Some of Hong Kong's top Japanese chefs reveal the secrets behind their signature omakase dishes

Tracey Furniss

Hong Kong boasts a good selection of top-notch Japanese restaurants that serve seasonal dishes using the freshest fish and seafood flown directly from central Tokyo's Tsukiji market. The freshness of the ingredients is key to an incredible dining experience when eating Japanese cuisine - especially for sushi and sashimi lovers - but if you want to see more of the chef's creativity and diversity, go for the omakase menu.

Omakase means "I'll leave it up to you", and it really is up to the chef as to what he serves each day, making it a magical mystery tour for diners who do not know what they'll be eating until it arrives. Fine-dining Japanese restaurants offer seasonal omakase menus, usually consisting of eight to 10 dishes.

Three top chefs in the city who specialise in different styles of Japanese cuisine - kaiseki, sushi/sashimi and fusion - shared their favourite omakase creations.

Zuwai crabmeat with sesame julienne in whole yuzu with white shrimp sushi and caviar at Wagyu Kaiseki Den. Photo: Gary Ng

Chef Hiroyuki Saotome of Wagyu Kaiseki Den, well-known for its traditional kaiseki-style cuisine, serves seasonal dishes in his omakase menu, with some added Western ingredients such as black truffle. "About 16 years ago, I worked at Nobu in London and learned about other types of ingredients besides Japanese," he says. "I learned about risotto and truffles, for example, and brought those ideas back to Japan to use in my dishes."

One of his favourite seasonal omakase dishes right now is bamboo shoots with baby octopus, peas, kinome and miso.

"These seasonal ingredients go well with the herb kinome," says the chef, who has lived in Hong Kong for seven years since the opening of Wagyu Kaiseki Den on the Sheung Wan end of Hollywood Road. "Each year, I will make a dish with bamboo shoots and baby octopus, but I will change the other ingredients."

Saotome also always makes a crabmeat dish this time of year, with slight changes. This year's version of the dish is a refreshing combination of Zuwai crabmeat with sesame julienne in whole yuzu with white shrimp sushi and caviar. "When considering a dish, I think about the presentation," he says. "It has to be beautiful for the customer, and the ingredients are seasonal too, even the flower.

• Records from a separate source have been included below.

Lemma task_await sched {A} (I : W → Prop) (op : nat → W → W * res A) S E :
  kept sched I → (∀ w, I w → E w) →
  (∀ n w, I w → match op n w with (w', Ok a) => S a w' | (w', Raise _ _) => E w' end) → task I (await sched op) S E.
Proof.
  intros Hk HE Hop [n w] Hw. unfold await. cbn [th_await th_world] in *. apply (Hk n) in Hw.
  destruct (sc_cancelled sched n); [by apply HE|].
  specialize (Hop n _ Hw). by destruct (op n (sc_env sched n w)) as [w' [a|c m]].
Qed.
Lemma task_bind {A B} I (m : prog W A) (k : A → prog W B) S E T :
  task I m S E → (∀ a, task (S a) (k a) T E) → task I (bind m k) T E.
Proof. intros Hm Hk. eapply triple_bind; [exact Hm|exact Hk]. Qed.
Lemma task_ret {A} (I : W → Prop) (a : A) S E : (∀ w, I w → S a w) → task I (ret a) S E.
Proof. intros H t Ht. by apply H. Qed.
Lemma task_raise {A} (I : W → Prop) c m (S : A → W → Prop) E : (∀ w, I w → E w) → task I (raise c m) S E.
Proof. intros H t Ht. by apply H. Qed.
Lemma task_lift {A} (I : W → Prop) (r : res A) S E :
  (∀ a w, r = Ok a → I w → S a w) → (∀ w, I w → E w) → task I (lift r) S E.
Proof. intros H1 H2 t Ht. unfold lift. destruct r; cbn; eauto. Qed.
Lemma task_gets {A} (I : W → Prop) (f : nat → W → A) S E : (∀ n w, I w → S (f n w) w) → task I (gets f) S E.
Proof. intros H [n w] Ht. by apply H. Qed.
Lemma task_modify I f S E : (∀ w, I w → S tt (f w)) → task I (modify f) S E.
Proof. intros H [n w] Ht. by apply H. Qed.
Lemma task_catch {A} I (m : prog W A) h S E F :
  task I m S F → (∀ c e, match h c e with Some k => task F k S E | None => ∀ w, F w → E w end) → (∀ w, F w → E w) →
  task I (catch m h) S E.
Proof.
  intros Hm Hh HF. eapply triple_catch; [exact Hm| |by intros; apply HF].
  intros c e. specialize (Hh c e). destruct (h c e); [exact Hh|by intros; apply Hh].
Qed.
Lemma task_weaken {A} (I I' : W → Prop) (m : prog W A) S S' E E' :
  task I' m S' E' → (∀ w, I w → I' w) → (∀ a w, S' a w → S a w) → (∀ w, E' w → E w) → task I m S E.
Proof. intros Hm HI HS HE. eapply triple_weaken; [exact Hm|intros; by apply HI|intros; by apply HS|intros; by apply HE]. Qed.
Lemma task_given {A} (I : W → Prop) (F : Prop) (m : prog W A) S E : (F → task I m S E) → task (λ w, I w ∧ F) m S E.
Proof. intros H t [Ht HF]. by apply H. Qed.
Lemma task_exists {A B} (I : B → W → Prop) (m : prog W A) S E :
  (∀ b, task (I b) m S E) → task (λ w, ∃ b, I b w) m S E.
Proof. intros H t [b Hb]. by apply (H b). Qed.
Lemma task_run {A} I (m : prog W A) S E n w :
  task I m S E → I w →
  match m (mkThread n w) with (t, Ret a) => S a (th_world t) | (t, _) => E (th_world t) end.
Proof. intros Hm Hw. specialize (Hm (mkThread n w) Hw). by destruct (m (mkThread n w)) as [t [a|c e|]]. Qed.
End prog.

#[export] Hint Resolve leads_ret leads_raise leads_lift leads_gets : task.

(** ** Logs of effects *)

Section logs.
Context {E : Type} (may_follow : list E → E → Prop).

(** Every event of the log was allowed by what came before it. *)
Definition allowed (l : list E) : Prop := ∀ l1 e l2, l = l1 ++ e :: l2 → may_follow l1 e.
(** The log may go on with these events. *)
Fixpoint may_go_on (l events : list E) : Prop :=
  match events with
  | [] => True
  | e :: events => may_follow l e ∧ may_go_on (l ++ [e]) events
  end.

Lemma allowed_nil : allowed [].
Proof. intros l1 e l2 E'. by destruct l1. Qed.
Lemma allowed_snoc l e : allowed l → may_follow l e → allowed (l ++ [e]).
Proof.
  intros Hl He l1 e' l2 E'. destruct l2 as [|x l2 _] using rev_ind.
  - apply app_inj_tail in E' as [-> ->]. done.
  - rewrite app_comm_cons, app_assoc in E'. apply app_inj_tail in E' as [-> _]. by apply (Hl l1 e' l2).
Qed.
Lemma allowed_app l events : allowed l → may_go_on l events → allowed (l ++ events).
Proof.
  revert l. induction events as [|e events IH]; intros l Hl He; [by rewrite app_nil_r|].
  destruct He as [He Hes]. replace (l ++ e :: events) with ((l ++ [e]) ++ events) by by rewrite <- app_assoc.
  apply IH; [by apply allowed_snoc|done].
Qed.
Lemma may_go_on_app l events more : may_go_on l (events ++ more) ↔ may_go_on l events ∧ may_go_on (l ++ events) more.
Proof.
  revert l. induction events as [|e events IH]; intros l; cbn [may_go_on app].
  { rewrite app_nil_r. tauto. }
  rewrite IH, <- app_assoc. cbn [app]. tauto.
Qed.
End logs.

Definition ends_in {E} (l tail : list E) : Prop := ∃ l0, l = l0 ++ tail.
Lemma ends_in_app {E} (l tail more : list E) : ends_in l tail → ends_in (l ++ more) (tail ++ more).
Proof. intros [l0 ->]. exists l0. by rewrite <- app_assoc. Qed.
Lemma ends_in_suffix {E} (l before tail : list E) : ends_in l (before ++ tail) → ends_in l tail.
Proof. intros [l0 ->]. exists (l0 ++ before). by rewrite <- app_assoc. Qed.
Lemma keeps_claim_token i : keeps Q (claim_token i).
Proof. unfold claim_token. keep. Qed.
Hint Resolve keeps_claim_token : task.
Lemma keeps_complete_claimed i r : keeps Q (complete_claimed sv others cancelled i r).
Proof. unfold complete_claimed. keep. Qed.
Lemma keeps_check_record i digest version r : keeps Q (check_record sv i digest version r).
Proof. unfold check_record. keep. Qed.
Hint Resolve keeps_complete_claimed keeps_check_record : task.
Lemma keeps_resolve_action_approval i digest version : keeps Q (resolve_action_approval conf sv others cancelled i digest version).
Proof. unfold resolve_action_approval. keep. Qed.
Lemma keeps_pending_request i c digest version evidence :
  keeps Q (pending_request conf sv others cancelled i c digest version evidence).
Proof. unfold pending_request, pending_is_waiting. keep. Qed.
Hint Resolve keeps_resolve_action_approval keeps_pending_request : task.
Lemma keeps_extract_artifact i content : keeps Q (extract_artifact conf sv others cancelled i content).
Proof. unfold extract_artifact. keep. Qed.
Lemma keeps_remember c key digest r : keeps Q (remember c key digest r).
Proof. unfold remember. keep. Qed.
Hint Resolve keeps_extract_artifact keeps_remember : task.
Lemma keeps_begin_claim task i digest : keeps Q (begin_claim conf sv others cancelled task i digest).
Proof.
  unfold begin_claim. apply keeps_then; [keep|intros token]. apply keeps_then; [|intros ?; keep].
  by apply keeps_on_invocations.
Qed.
Lemma keeps_deny persistent i c digest key : keeps Q (deny sv others cancelled persistent i c digest key).
Proof. unfold deny. keep. Qed.
Lemma keeps_park persistent i c digest e : keeps Q (park conf sv others cancelled persistent i c digest e).
Proof. unfold park. keep. Qed.
Lemma keeps_cancelled_execution task i : keeps Q (cancelled_execution conf sv others cancelled task i).
Proof. unfold cancelled_execution. keep. Qed.
Lemma keeps_leave_execution task i : keeps Q (leave_execution others cancelled task i).
Proof. unfold leave_execution. keep. Qed.
Lemma keeps_set_outcome i status side_effect code r : keeps Q (set_outcome i status side_effect code r).
Proof. unfold set_outcome. keep. Qed.
Lemma keeps_close_capacity : keeps Q (close_capacity others cancelled).
Proof. unfold close_capacity. keep. Qed.
End kept.

(** What the policy and, when it asks for one, an approval said about the action. *)
Definition approval_given i (digest version : string) : Prop :=
  (∃ n id, gc_has_controller conf = true ∧ ti_approval_id i = Some id ∧
     sv_validate_approval sv n i id digest version = Ok true) ∨
  (∃ r n, ar_run_id r = ti_run_id i ∧
     ((∃ m id, ti_approval_id i = Some id ∧ sv_approval sv m (ti_tenant_id i) id = Ok (Some r)) ∨
      (∃ m, ti_approval_id i = None ∧ sv_find_approved sv m i digest version = Ok (Some r))) ∧
     Approval.validate r (ti_tenant_id i) (ti_session_id i) digest version (sv_clock sv n) = Ok tt).
(* ===== verification/SkillWorkflow.v ===== *)
(** * Compiling Skill workflows ([domain/skill_workflows.py])

    [compile_skill_workflow] admits the declarative workflow of a package: it reads the
    document, checks it against the manifest and the files of the package, and checks
    that the selectors of every step name results of earlier steps and known references.
    [resolve_workflow_value] evaluates an expression at run time. *)

From Stdlib Require Import Ascii.
From S2P Require Import Prelude PyValue Digest JsonCodec Contracts SkillContracts.
Local Open Scope Z_scope.

Record CompiledSkillWorkflow := mkCompiled {
  cw_document : SkillWorkflow;
  cw_digest : string;
  cw_entrypoint : string;
  cw_reference_paths : list string;
}.

Notation schema_error m := (Raise SchemaValidationError m%string).

(** ** [_validate_json_depth], [_copy_json] *)

Definition MAX_JSON_DEPTH : Z := 32.

Fixpoint validate_json_depth (depth : Z) (v : json) : res unit :=
  if MAX_JSON_DEPTH <? depth then Raise PyValueError "JSON nesting is too deep" else
  match v with
  | JObj d =>
      if 10000 <? Z.of_nat (length d) then Raise PyValueError "JSON object is too large" else
      (fix go (d : payload) : res unit :=
         match d with
         | [] => Ok tt
         | (_, w) :: d => validate_json_depth (depth + 1) w ;;; go d
         end) d
  | JArr l =>
      if 10000 <? Z.of_nat (length l) then Raise PyValueError "JSON array is too large" else
      (fix go (l : list json) : res unit :=
         match l with
         | [] => Ok tt
         | w :: l => validate_json_depth (depth + 1) w ;;; go l
         end) l
  | _ => Ok tt
  end.

Definition copy_json (v : json) : res json := json_loads (json_plain v).

(** ** Selectors *)

(** [_SELECTOR.fullmatch] *)
Definition selector_parts (s : string) : list string :=
  split_on "." (match s with String c r => if Ascii.eqb c "$" then r else s | EmptyString => s end).
Definition selector_pattern (s : string) : bool :=
  match s with
  | String c r =>
      Ascii.eqb c "$" && match split_on "." r with
                         | root :: parts => str_in root ["input"; "state"; "references"] && forallb identifier_chars parts
                         | [] => false
                         end
  | EmptyString => false
  end.

Definition validate_expression (expression : payload) (available_results reference_ids : list string) : res unit :=
  if negb (Nat.eqb (length expression) 1) then schema_error "Workflow expression must contain exactly one operator" else
  match dget "literal" expression with
  | Some v => validate_json_depth 0 v
  | None =>
      match dget "from" expression with
      | Some (JStr selector) =>
          if negb (selector_pattern selector) then schema_error "Workflow selector is invalid" else
          match selector_parts selector with
          | "state" :: parts =>
              if match parts with p :: _ => str_in p available_results | [] => false end then Ok tt
              else schema_error "Workflow selector references unavailable state"
          | "references" :: parts =>
              match parts with
              | [] => schema_error "Workflow reference selector requires an id"
              | p :: _ => if str_in p reference_ids then Ok tt
                          else schema_error "Workflow selector references an unknown reference id"
              end
          | _ => Ok tt
          end
      | _ => schema_error "Workflow selector is invalid"
      end
  end.
Lemma run_record s s' e x : write_step ids s e s' → triple (on_world (St s x)) (log_effects [e]) (λ _, on_world (St s' x)) Err.
Proof. intros Hs. apply triple_modify. intros n w Hw. by eapply St_step. Qed.

Lemma run_set_context s x f : triple (on_world (St s x)) (set_context f) (λ _, on_world (St s (f x))) Err.
Proof. apply triple_modify. intros n w [Ht Hx]. cbn in *. split; [done|]. cbn. by rewrite Hx. Qed.

Lemma run_report s s' p x : write_step ids s (EProgress p) s' → calm s.2 →
  triple (on_world (St s x)) (report sv cancelled p) (λ _, on_world (St s' x)) Err.
Proof.
  intros Hs Hc. unfold report. rewrite Hprogress. apply triple_await; [done|done|intros t Ht; errs|].
  intros n m w Hw. destruct (progress n p) as [[]|c e]; [by eapply St_step|]. errs.
Qed.

Lemma run_lift {A} s x (r : res A) : calm s.2 → triple (on_world (St s x)) (lift r) (λ a t, on_world (St s x) t ∧ r = Ok a) Err.
Proof. intros Hc. apply quiet_lift. intros c t Ht. errs. Qed.

(** *** Calls *)

Lemma run_dispatch_read k x call side :
  is_write call = false → triple (on_world (St (k, Idle) x)) (dispatch_call sv cancelled side call) (λ _, on_world (St (k, Idle) x)) Err.
Proof.
  intros Hw. unfold dispatch_call. eapply triple_bind; [apply run_record; by apply step_read_call|]. intros [].
  eapply (triple_catch _ _ _ _ _ (λ c, on_world (St (k, Idle) x))).
  - apply triple_await; [done..|]. intros n m w Ht. destruct (sv_execute sv n call); [|done].
    eapply St_step; [apply step_read_answer|done].
  - intros c e. destruct c; try (intros t Ht; errs).
    eapply triple_bind; [apply run_record, step_read_answer|]. intros []. by apply triple_ret.
  - intros t Ht. errs.
Qed.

I do a crabmeat dish every year but not always with yuzu. Sometimes I do crabmeat in the shell and we always change the sushi.

Chef Hiroyuki Saotomeof Wagyu Kaiseki Den. Photo: Gary Ng

"Every day I have new ideas," the chef adds. "When I go back to Tokyo, I like to eat in different restaurants, where I also get more ideas to bring back."

Chef Masataka Fujisawa at Rozan is known for his creative sushi dishes. He chops the fish instead of slicing it, which releases the flavours in such a way that makes the sushi taste better. Rozan only serves omakase, and the dishes change frequently depending on seasonal ingredients or if the chef has a new idea. "My menu is not affected by time," says Fujisawa, who has been at the restaurant since it opened three years ago. "I use the best fish and vegetables in season, but if I get a new idea, I will change the dish. I sometimes wake up with a good idea for a dish, so I never know what tomorrow's menu will be."

Fujisawa, who worked in the United States and Singapore before coming to Hong Kong, says the local water can make a huge difference in the taste of sushi. "In Japan, the water is soft, and the water in other countries is hard, so it makes a difference to the taste of the sushi rice," he says. "At first, in Hong Kong, I imported the water from Japan, but it was expensive, so I searched around Hong Kong and found a very good water filter - we have three filters now, and it makes a difference to the rice, which now tastes good."

He says the most important aspects of an omakase menu are the sequence and timing of the dishes. "I must make sure the temperature of the food is perfect."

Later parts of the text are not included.